◆ YOUR INSTRUCTIONS ◆
Taking the line with "Definition is_chat (e" as the first and the line with "(** Modelled from the spec: [LLTimer]" as the last, set down exactly every line in that range from the entries below, and no more.

[Records from a dataset]
——
(** * Leap Motion controller glue of the viewer

    A shallow embedding of [indra/newview/llleapmotioncontroller.cpp]:
    the listener object [LLLMImpl] with its SDK callbacks, the per-frame
    poll [stepFrame], the five controller modes and the public wrapper
    [LLLeapMotionController].

    - Device numbers are IEEE binary32 values ([spec_float] at precision 24)
      with the operations of the specification of floats of the library.
    - The mutable state is threaded explicitly: the fields of [LLLMImpl] and
      the function-local statics of the modes form the [World].
    - Calls into the host (agent, camera, gesture manager, log) are recorded
      in a trace of [Event]s, in program order.
    - Operations that C++ leaves undefined (an index past the end of a list,
      a division by a zero count) are recorded in a list of [Fault]s while
      the computation goes on with the IEEE result, as the hardware does. *)

From Stdlib Require Import ZArith List Bool String Lia.
From Stdlib Require Import Floats.SpecFloat.
Import ListNotations.
Local Open Scope Z_scope.

(* ================================================================== *)
(** * Machine numbers *)

(** [S32] with its wrap-around. *)
Definition S32_wrap (v : Z) : Z := (v + 2 ^ 31) mod 2 ^ 32 - 2 ^ 31.

(** [F32]: IEEE binary32. *)
Definition F32 := spec_float.
(** [F64]: IEEE binary64, the type of the unsuffixed literals. *)
Definition F64 := spec_float.

Definition F32_of_Z (n : Z) : F32 := binary_normalize 24 128 n 0 false.
Definition F64_of_Z (n : Z) : F64 := binary_normalize 53 1024 n 0 false.

(** Promotion of a [float] operand to [double]: exact. *)
Definition F32_to_F64 (a : F32) : F64 :=
  match a with
  | S754_finite s m e => binary_normalize 53 1024 (cond_Zopp s (Zpos m)) e s
  | _ => a
  end.

(** Conversion of a [float] to [S32]: truncation toward zero; out of range
    (and NaN) gives the "integer indefinite" value of the x86 conversion. *)
Definition F32_to_S32 (a : F32) : Z :=
  match a with
  | S754_zero _ => 0
  | S754_finite s m e =>
      let v := match e with
               | Zneg p => Z.quot (cond_Zopp s (Zpos m)) (2 ^ Zpos p)
               | _ => cond_Zopp s (Zpos m) * 2 ^ e
               end in
      if (- 2 ^ 31 <=? v) && (v <? 2 ^ 31) then v else - 2 ^ 31
  | _ => - 2 ^ 31
  end.

(** The comparisons of C on floats: all false on NaN. *)
Definition flt (a b : spec_float) : bool := SFltb a b.
Definition fgt (a b : spec_float) : bool := SFltb b a.

Definition F32_add (a b : F32) : F32 := SFadd 24 128 a b.
Definition F32_sub (a b : F32) : F32 := SFsub 24 128 a b.
Definition F32_div (a b : F32) : F32 := SFdiv 24 128 a b.
Definition F32_neg (a : F32) : F32 := SFopp a.

(** Modelled from the spec: [llabs] of llmath.h, which is not part of the
    sources of this file; the absolute value of its argument, at the type of
    the argument. *)
Definition llabs (a : F32) : F32 := SFabs a.

(** The literals of the file. *)
Definition LM_DEAD_ZONE : F32 := F32_of_Z 20.
Definition LM_ORBIT_RATE_FACTOR : F32 := F32_of_Z 80.
Definition F64_0_4 : F64 := SFdiv 53 1024 (F64_of_Z 4) (F64_of_Z 10).
Definition F32_minus_half : F32 := binary_normalize 24 128 (-1) (-1) false.

(* ================================================================== *)
(** * The data model of the vendor SDK *)

Module Leap.

Record Vector := mkVector { x : F32; y : F32; z : F32 }.

Definition zero : Vector := mkVector (F32_of_Z 0) (F32_of_Z 0) (F32_of_Z 0).

(** [operator+=] *)
Definition add (a b : Vector) : Vector :=
  mkVector (F32_add (x a) (x b)) (F32_add (y a) (y b)) (F32_add (z a) (z b)).

Record Finger := mkFinger {
  direction : Vector;
  tipPosition : Vector;
  tipVelocity : Vector }.

Record Hand := mkHand {
  fingers : list Finger;
  palmPosition : Vector;
  palmNormal : Vector;
  sphereRadius : F32;
  sphereCenter : Vector }.

Record Frame := mkFrame {
  id : Z;                 (* int64_t *)
  hands : list Hand }.

(** The controller object of the SDK: [frame()] gives its latest frame. *)
Record Controller := mkController { frame : Frame }.

(** What [operator[]] gives for an index that is not in the list. *)
Definition invalid_finger : Finger := mkFinger zero zero zero.
Definition invalid_hand : Hand := mkHand [] zero zero (F32_of_Z 0) zero.

(** [count()] of a list of the SDK. *)
Definition count {A : Type} (l : list A) : Z := Z.of_nat (List.length l).

End Leap.

(* ================================================================== *)
(** * The host application, as this file sees it *)

(** [EStartupState] of llstartup.h (not part of the sources): the
    enumerators by their integer values. *)
Definition EStartupState := Z.

(** What the host answers when asked during one call. *)
Record Host := mkHost {
  LeapmotionTestMode : Z;          (* gSavedSettings.getS32("LeapmotionTestMode") *)
  getFlying : bool;                (* gAgent.getFlying() *)
  getStartupState : EStartupState; (* LLStartUp::getStartupState() *)
  clock : Z }.                     (* the tick count read by the timers *)

Inductive ControlFlag :=
| AGENT_CONTROL_AT_POS
| AGENT_CONTROL_FAST_AT
| AGENT_CONTROL_UP_POS
| AGENT_CONTROL_UP_NEG
| AGENT_CONTROL_FAST_UP.

Inductive Mode :=
| FlyingControlTest
| StreamDataToSL
| GestureDetection1
| MoveAndCamTest1
| DumpDebugInfo.

(** One operand of a chain of [<<] into a stream. *)
Inductive Piece :=
| Text (s : string)
| Float (v : F32)
| Int (v : Z)
| FingerString (f : Leap.Finger).   (* finger.toString() *)

(** The calls that leave the file. [Invoke] records the call of a mode
    function by [stepFrame]. [sendChatFromViewer] is the chat send of
    LLNearbyChatBar: the two calls of it in the source are commented out. *)
Inductive Event :=
| llinfos (msg : list Piece)
| Invoke (m : Mode)
| setFlying (b : bool)
| setControlFlags (mask : list ControlFlag)
| clearControlFlags (mask : list ControlFlag)
| moveYaw (v : F32)
| moveLeftNudge (v : F32)
| unlockView
| setOrbitLeftKey (rate : F32)
| setOrbitRightKey (rate : F32)
| setOrbitInKey (rate : F32)
| setOrbitOutKey (rate : F32)
| setOrbitUpKey (rate : F32)
| setOrbitDownKey (rate : F32)
| triggerAndReviseString (gesture : string)
| sendChatFromViewer (msg : list Piece).

Inductive Fault :=
| IndexOutOfRange (i len : Z)
| DivisionByZero.

(** A place that the run passes without a call: [ChatMessageFormatted] is
    the end of the block of [modeStreamDataToSL] that formats the chat
    message, with the message, where the send is commented out. *)
Inductive Mark :=
| ChatMessageFormatted (msg : list Piece).

(** An action on the avatar, the camera, the chat or the gestures. *)
Definition is_action (e : Event) : bool :=
  match e with
  | llinfos _ | Invoke _ => false
  | _ => true
  end.

Definition is_invoke (e : Event) : bool :=
  match e with Invoke _ => true | _ => false end.

Definition is_chat (e : Event) : bool :=
  match e with sendChatFromViewer _ => true | _ => false end.

Definition is_yaw (e : Event) : bool :=
  match e with moveYaw _ => true | _ => false end.

Definition is_gesture (e : Event) : bool :=
  match e with triggerAndReviseString _ => true | _ => false end.

Definition is_stop_flying (e : Event) : bool :=
  match e with setFlying false => true | _ => false end.

Definition is_start_flying (e : Event) : bool :=
  match e with setFlying true => true | _ => false end.

(** The log line that stands where the gunfire chat would be sent. *)
Definition is_gunfire (e : Event) : bool :=
  match e with
  | llinfos [Text s] => String.eqb s "Sent gunfire chat"
  | _ => false
  end.

(* ================================================================== *)
(** * Timers *)

(** Modelled from the spec: [LLTimer] of lltimer.h, which is not part of the
    sources of this file. An interval timer that rate-limits an action: it
    holds the tick at which it expires; [checkExpirationAndReset] answers
    whether that tick has been reached and, when it has, arms the timer again
    one interval after the present tick. Ticks are microseconds. *)
Record LLTimer := mkTimer { mExpirationTicks : Z }.

Definition setTimerExpirySec (now interval : Z) : LLTimer :=
  mkTimer (now + interval).

Definition checkExpirationAndReset (now interval : Z) (t : LLTimer)
  : bool * LLTimer :=
  if now <? mExpirationTicks t then (false, t)
  else (true, mkTimer (now + interval)).

Definition LLLEAP_YAW_INTERVAL : Z := 75000.        (* 0.075f s *)
Definition LLLEAP_CHAT_MSG_INTERVAL : Z := 200000.  (* 0.200f s *)
Definition LLLEAP_GESTURE_INTERVAL : Z := 3000000.  (* 3.f s *)

(* ================================================================== *)
(** * The state *)

Record LLLMImpl := mkImpl {
  mLMController : option Leap.Controller;  (* Leapmotion's object *)
  mLMConnected : bool;                     (* true if device is connected *)
  mFrameAvailable : bool;                  (* true if there is a new frame *)
  mCurrentFrameID : Z;                     (* id of the most recent frame *)
  mYawTimer : LLTimer;
  mChatMsgTimer : LLTimer;
  mGestureTimer : LLTimer }.

(** The function-local statics of the modes. *)
Record Statics := mkStatics {
  sLMFlyingHysteresis : Z;     (* modeFlyingControlTest *)
  trigger_direction : Z;       (* modeGestureDetection1 *)
  last_num_fingers : Z }.      (* modeGestureDetection1 *)

Record World := mkWorld { impl : LLLMImpl; statics : Statics }.

Definition set_mLMConnected (b : bool) (w : World) : World :=
  let i := impl w in
  mkWorld (mkImpl (mLMController i) b (mFrameAvailable i) (mCurrentFrameID i)
             (mYawTimer i) (mChatMsgTimer i) (mGestureTimer i)) (statics w).

Definition set_mFrameAvailable (b : bool) (w : World) : World :=
  let i := impl w in
  mkWorld (mkImpl (mLMController i) (mLMConnected i) b (mCurrentFrameID i)
             (mYawTimer i) (mChatMsgTimer i) (mGestureTimer i)) (statics w).

Definition set_mCurrentFrameID (v : Z) (w : World) : World :=
  let i := impl w in
  mkWorld (mkImpl (mLMController i) (mLMConnected i) (mFrameAvailable i) v
             (mYawTimer i) (mChatMsgTimer i) (mGestureTimer i)) (statics w).

Definition set_mYawTimer (t : LLTimer) (w : World) : World :=
  let i := impl w in
  mkWorld (mkImpl (mLMController i) (mLMConnected i) (mFrameAvailable i)
             (mCurrentFrameID i) t (mChatMsgTimer i) (mGestureTimer i))
          (statics w).

Definition set_mChatMsgTimer (t : LLTimer) (w : World) : World :=
  let i := impl w in
  mkWorld (mkImpl (mLMController i) (mLMConnected i) (mFrameAvailable i)
             (mCurrentFrameID i) (mYawTimer i) t (mGestureTimer i))
          (statics w).

Definition set_mGestureTimer (t : LLTimer) (w : World) : World :=
  let i := impl w in
  mkWorld (mkImpl (mLMController i) (mLMConnected i) (mFrameAvailable i)
             (mCurrentFrameID i) (mYawTimer i) (mChatMsgTimer i) t)
          (statics w).

Definition set_sLMFlyingHysteresis (v : Z) (w : World) : World :=
  let s := statics w in
  mkWorld (impl w) (mkStatics v (trigger_direction s) (last_num_fingers s)).

Definition set_trigger_direction (v : Z) (w : World) : World :=
  let s := statics w in
  mkWorld (impl w) (mkStatics (sLMFlyingHysteresis s) v (last_num_fingers s)).

Definition set_last_num_fingers (v : Z) (w : World) : World :=
  let s := statics w in
  mkWorld (impl w) (mkStatics (sLMFlyingHysteresis s) (trigger_direction s) v).

(** The statics as the program starts. *)
Definition initial_statics : Statics := mkStatics 0 (-1) 0.

(** [LLLMImpl::LLLMImpl], with the controller object it creates and the
    tick at which the timers are armed. *)
Definition LLLMImpl_new (controller : Leap.Controller) (now : Z) : LLLMImpl :=
  mkImpl (Some controller) false false 0
    (setTimerExpirySec now LLLEAP_YAW_INTERVAL)
    (setTimerExpirySec now LLLEAP_CHAT_MSG_INTERVAL)
    (setTimerExpirySec now LLLEAP_GESTURE_INTERVAL).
——
◆ YOUR RESPONSE ◆
Definition is_chat (e : Event) : bool :=
  match e with sendChatFromViewer _ => true | _ => false end.

Definition is_yaw (e : Event) : bool :=
  match e with moveYaw _ => true | _ => false end.

Definition is_gesture (e : Event) : bool :=
  match e with triggerAndReviseString _ => true | _ => false end.

Definition is_stop_flying (e : Event) : bool :=
  match e with setFlying false => true | _ => false end.

Definition is_start_flying (e : Event) : bool :=
  match e with setFlying true => true | _ => false end.

(** The log line that stands where the gunfire chat would be sent. *)
Definition is_gunfire (e : Event) : bool :=
  match e with
  | llinfos [Text s] => String.eqb s "Sent gunfire chat"
  | _ => false
  end.

(* ================================================================== *)
(** * Timers *)

(** Modelled from the spec: [LLTimer] of lltimer.h, which is not part of the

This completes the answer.